(Dataset entries)
[Start of section]
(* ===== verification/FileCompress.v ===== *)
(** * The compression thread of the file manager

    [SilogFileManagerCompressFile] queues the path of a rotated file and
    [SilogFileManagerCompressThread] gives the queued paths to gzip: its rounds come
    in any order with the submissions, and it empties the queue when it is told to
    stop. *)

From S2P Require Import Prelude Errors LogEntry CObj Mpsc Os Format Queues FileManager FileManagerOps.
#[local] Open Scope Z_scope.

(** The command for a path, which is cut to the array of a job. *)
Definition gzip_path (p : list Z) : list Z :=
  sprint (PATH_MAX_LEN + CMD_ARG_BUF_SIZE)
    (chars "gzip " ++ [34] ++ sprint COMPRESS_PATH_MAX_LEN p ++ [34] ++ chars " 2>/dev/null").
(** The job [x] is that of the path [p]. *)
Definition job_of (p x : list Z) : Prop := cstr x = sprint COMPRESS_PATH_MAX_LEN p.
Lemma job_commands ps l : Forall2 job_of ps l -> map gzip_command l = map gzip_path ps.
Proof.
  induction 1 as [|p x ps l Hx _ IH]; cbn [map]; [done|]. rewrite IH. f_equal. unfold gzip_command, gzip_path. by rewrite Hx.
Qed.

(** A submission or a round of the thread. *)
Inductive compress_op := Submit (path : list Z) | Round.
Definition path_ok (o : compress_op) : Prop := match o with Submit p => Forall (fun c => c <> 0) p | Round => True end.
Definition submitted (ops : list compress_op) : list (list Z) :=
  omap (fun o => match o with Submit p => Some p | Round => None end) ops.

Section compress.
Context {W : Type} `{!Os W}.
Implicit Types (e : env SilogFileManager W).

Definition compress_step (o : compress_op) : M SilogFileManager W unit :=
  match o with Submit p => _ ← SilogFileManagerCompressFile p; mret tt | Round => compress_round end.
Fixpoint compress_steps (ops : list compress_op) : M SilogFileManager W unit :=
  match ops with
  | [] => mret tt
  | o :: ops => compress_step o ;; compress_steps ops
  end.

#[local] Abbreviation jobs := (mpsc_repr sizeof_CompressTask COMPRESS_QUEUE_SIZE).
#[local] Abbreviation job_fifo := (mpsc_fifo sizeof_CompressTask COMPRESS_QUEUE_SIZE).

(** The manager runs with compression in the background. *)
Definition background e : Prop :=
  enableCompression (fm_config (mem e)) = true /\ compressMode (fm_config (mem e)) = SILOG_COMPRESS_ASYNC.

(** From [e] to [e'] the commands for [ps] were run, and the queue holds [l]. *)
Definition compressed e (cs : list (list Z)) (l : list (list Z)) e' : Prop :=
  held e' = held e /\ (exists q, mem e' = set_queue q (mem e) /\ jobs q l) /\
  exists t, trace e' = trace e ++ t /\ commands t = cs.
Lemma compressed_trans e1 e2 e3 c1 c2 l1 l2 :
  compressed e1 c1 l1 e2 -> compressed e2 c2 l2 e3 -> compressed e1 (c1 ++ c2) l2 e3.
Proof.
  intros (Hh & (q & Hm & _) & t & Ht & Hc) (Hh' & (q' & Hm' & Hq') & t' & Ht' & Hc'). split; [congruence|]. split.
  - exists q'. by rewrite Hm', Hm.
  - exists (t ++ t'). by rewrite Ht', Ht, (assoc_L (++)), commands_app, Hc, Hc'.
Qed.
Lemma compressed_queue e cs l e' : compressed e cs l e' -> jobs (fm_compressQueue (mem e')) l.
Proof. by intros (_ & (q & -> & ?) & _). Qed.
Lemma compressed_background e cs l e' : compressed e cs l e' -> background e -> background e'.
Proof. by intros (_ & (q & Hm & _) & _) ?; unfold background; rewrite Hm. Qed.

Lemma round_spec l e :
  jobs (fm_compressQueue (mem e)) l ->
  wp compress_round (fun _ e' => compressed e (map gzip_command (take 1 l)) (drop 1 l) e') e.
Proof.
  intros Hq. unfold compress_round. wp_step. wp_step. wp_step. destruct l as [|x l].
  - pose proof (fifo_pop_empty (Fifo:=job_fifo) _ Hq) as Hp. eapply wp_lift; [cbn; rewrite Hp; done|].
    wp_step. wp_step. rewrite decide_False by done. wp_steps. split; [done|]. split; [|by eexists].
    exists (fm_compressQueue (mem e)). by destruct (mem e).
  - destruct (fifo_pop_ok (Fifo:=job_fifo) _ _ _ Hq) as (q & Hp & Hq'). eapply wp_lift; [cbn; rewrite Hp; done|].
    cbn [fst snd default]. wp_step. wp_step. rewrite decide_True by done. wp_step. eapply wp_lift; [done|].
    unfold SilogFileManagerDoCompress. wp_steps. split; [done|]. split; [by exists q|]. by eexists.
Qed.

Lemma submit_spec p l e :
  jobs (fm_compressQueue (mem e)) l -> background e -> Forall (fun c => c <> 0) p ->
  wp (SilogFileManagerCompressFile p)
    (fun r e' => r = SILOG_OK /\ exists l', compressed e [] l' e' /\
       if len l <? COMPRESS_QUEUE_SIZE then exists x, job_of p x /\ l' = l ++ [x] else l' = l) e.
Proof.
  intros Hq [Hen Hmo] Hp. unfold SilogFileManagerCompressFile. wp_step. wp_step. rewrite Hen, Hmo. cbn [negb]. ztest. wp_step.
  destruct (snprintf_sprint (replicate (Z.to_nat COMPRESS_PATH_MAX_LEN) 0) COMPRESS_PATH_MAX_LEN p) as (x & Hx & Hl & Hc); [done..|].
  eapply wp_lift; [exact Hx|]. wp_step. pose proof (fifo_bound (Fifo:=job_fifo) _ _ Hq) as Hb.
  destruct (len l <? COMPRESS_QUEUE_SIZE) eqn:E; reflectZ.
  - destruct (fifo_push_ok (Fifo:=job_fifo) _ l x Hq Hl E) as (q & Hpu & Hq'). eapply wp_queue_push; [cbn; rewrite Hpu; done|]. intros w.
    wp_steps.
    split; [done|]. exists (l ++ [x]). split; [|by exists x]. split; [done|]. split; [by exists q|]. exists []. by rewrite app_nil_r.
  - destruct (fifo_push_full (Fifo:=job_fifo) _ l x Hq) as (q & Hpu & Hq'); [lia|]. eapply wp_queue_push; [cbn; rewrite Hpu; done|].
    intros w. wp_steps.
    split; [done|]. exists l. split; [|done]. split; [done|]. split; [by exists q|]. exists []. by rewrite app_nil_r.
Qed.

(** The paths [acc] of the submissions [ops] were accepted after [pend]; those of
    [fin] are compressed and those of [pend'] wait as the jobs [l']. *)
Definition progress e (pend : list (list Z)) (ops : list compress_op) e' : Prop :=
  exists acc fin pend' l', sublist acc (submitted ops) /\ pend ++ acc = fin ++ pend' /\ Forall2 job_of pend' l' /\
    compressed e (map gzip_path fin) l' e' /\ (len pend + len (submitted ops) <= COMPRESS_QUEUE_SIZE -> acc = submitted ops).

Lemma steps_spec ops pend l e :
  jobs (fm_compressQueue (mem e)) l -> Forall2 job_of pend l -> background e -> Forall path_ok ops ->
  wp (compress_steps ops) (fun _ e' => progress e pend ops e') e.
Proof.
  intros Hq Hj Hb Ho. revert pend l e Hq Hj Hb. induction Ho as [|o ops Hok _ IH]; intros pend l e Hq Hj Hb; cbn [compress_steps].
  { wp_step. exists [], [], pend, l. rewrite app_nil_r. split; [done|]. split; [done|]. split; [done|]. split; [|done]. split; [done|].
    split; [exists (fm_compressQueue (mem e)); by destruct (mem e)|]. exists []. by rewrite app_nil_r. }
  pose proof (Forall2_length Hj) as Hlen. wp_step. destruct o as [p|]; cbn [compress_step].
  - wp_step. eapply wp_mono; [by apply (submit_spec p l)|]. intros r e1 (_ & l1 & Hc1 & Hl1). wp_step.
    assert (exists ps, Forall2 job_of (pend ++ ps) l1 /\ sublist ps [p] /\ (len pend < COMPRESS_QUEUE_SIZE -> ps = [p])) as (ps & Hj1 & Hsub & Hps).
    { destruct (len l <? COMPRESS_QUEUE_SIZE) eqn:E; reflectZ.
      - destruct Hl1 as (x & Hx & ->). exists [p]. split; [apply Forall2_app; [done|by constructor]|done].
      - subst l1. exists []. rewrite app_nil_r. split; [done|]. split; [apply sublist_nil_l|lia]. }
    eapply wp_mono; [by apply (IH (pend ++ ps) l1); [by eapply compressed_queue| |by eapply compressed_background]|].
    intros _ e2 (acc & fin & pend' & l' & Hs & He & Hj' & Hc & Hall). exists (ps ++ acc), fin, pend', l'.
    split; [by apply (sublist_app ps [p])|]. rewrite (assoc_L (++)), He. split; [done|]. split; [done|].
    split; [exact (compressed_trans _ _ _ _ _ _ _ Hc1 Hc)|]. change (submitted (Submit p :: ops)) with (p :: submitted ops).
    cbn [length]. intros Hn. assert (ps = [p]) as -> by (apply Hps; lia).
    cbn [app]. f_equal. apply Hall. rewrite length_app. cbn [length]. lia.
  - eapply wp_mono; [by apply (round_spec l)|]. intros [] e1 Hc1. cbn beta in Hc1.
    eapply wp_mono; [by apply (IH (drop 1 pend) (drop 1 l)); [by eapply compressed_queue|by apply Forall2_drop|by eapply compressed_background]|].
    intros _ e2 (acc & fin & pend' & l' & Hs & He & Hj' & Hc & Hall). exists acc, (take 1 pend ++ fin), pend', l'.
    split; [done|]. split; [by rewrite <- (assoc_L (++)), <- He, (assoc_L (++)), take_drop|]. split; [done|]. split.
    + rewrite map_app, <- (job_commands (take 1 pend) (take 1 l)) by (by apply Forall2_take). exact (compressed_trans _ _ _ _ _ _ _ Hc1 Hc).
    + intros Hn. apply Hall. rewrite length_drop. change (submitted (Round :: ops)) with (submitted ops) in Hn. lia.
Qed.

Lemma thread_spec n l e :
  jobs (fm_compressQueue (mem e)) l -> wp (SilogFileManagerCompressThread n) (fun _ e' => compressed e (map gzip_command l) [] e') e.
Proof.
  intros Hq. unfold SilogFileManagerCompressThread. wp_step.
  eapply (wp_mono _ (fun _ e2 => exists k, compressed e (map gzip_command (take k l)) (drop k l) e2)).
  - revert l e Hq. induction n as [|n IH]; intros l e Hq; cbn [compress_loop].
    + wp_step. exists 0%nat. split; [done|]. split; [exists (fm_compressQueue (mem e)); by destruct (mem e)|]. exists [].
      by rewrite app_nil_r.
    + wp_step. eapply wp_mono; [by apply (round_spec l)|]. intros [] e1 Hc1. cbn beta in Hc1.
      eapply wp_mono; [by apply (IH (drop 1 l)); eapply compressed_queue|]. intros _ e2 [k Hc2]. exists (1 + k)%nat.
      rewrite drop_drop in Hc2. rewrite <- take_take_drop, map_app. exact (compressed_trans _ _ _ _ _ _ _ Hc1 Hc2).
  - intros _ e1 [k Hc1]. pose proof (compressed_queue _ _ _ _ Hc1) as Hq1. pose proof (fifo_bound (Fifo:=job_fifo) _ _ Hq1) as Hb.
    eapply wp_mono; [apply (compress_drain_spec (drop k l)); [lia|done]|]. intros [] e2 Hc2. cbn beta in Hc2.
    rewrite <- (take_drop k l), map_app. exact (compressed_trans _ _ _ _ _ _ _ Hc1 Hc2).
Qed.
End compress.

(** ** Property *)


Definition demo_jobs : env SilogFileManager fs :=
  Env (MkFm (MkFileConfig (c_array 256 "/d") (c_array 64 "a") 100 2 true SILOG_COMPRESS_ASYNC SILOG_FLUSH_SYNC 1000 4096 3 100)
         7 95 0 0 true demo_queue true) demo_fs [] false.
[End of section]
• [Problem details]:
Copy out each line of the data above, exactly, if it lies between the line holding "- destruct (fifo_push_ok" and the line holding "split; [done|]. exists (l", inclusive; copy no other line.

• [Worked solution]:
  - destruct (fifo_push_ok (Fifo:=job_fifo) _ l x Hq Hl E) as (q & Hpu & Hq'). eapply wp_queue_push; [cbn; rewrite Hpu; done|]. intros w.
    wp_steps.
    split; [done|]. exists (l ++ [x]). split; [|by exists x]. split; [done|]. split; [by exists q|]. exists []. by rewrite app_nil_r.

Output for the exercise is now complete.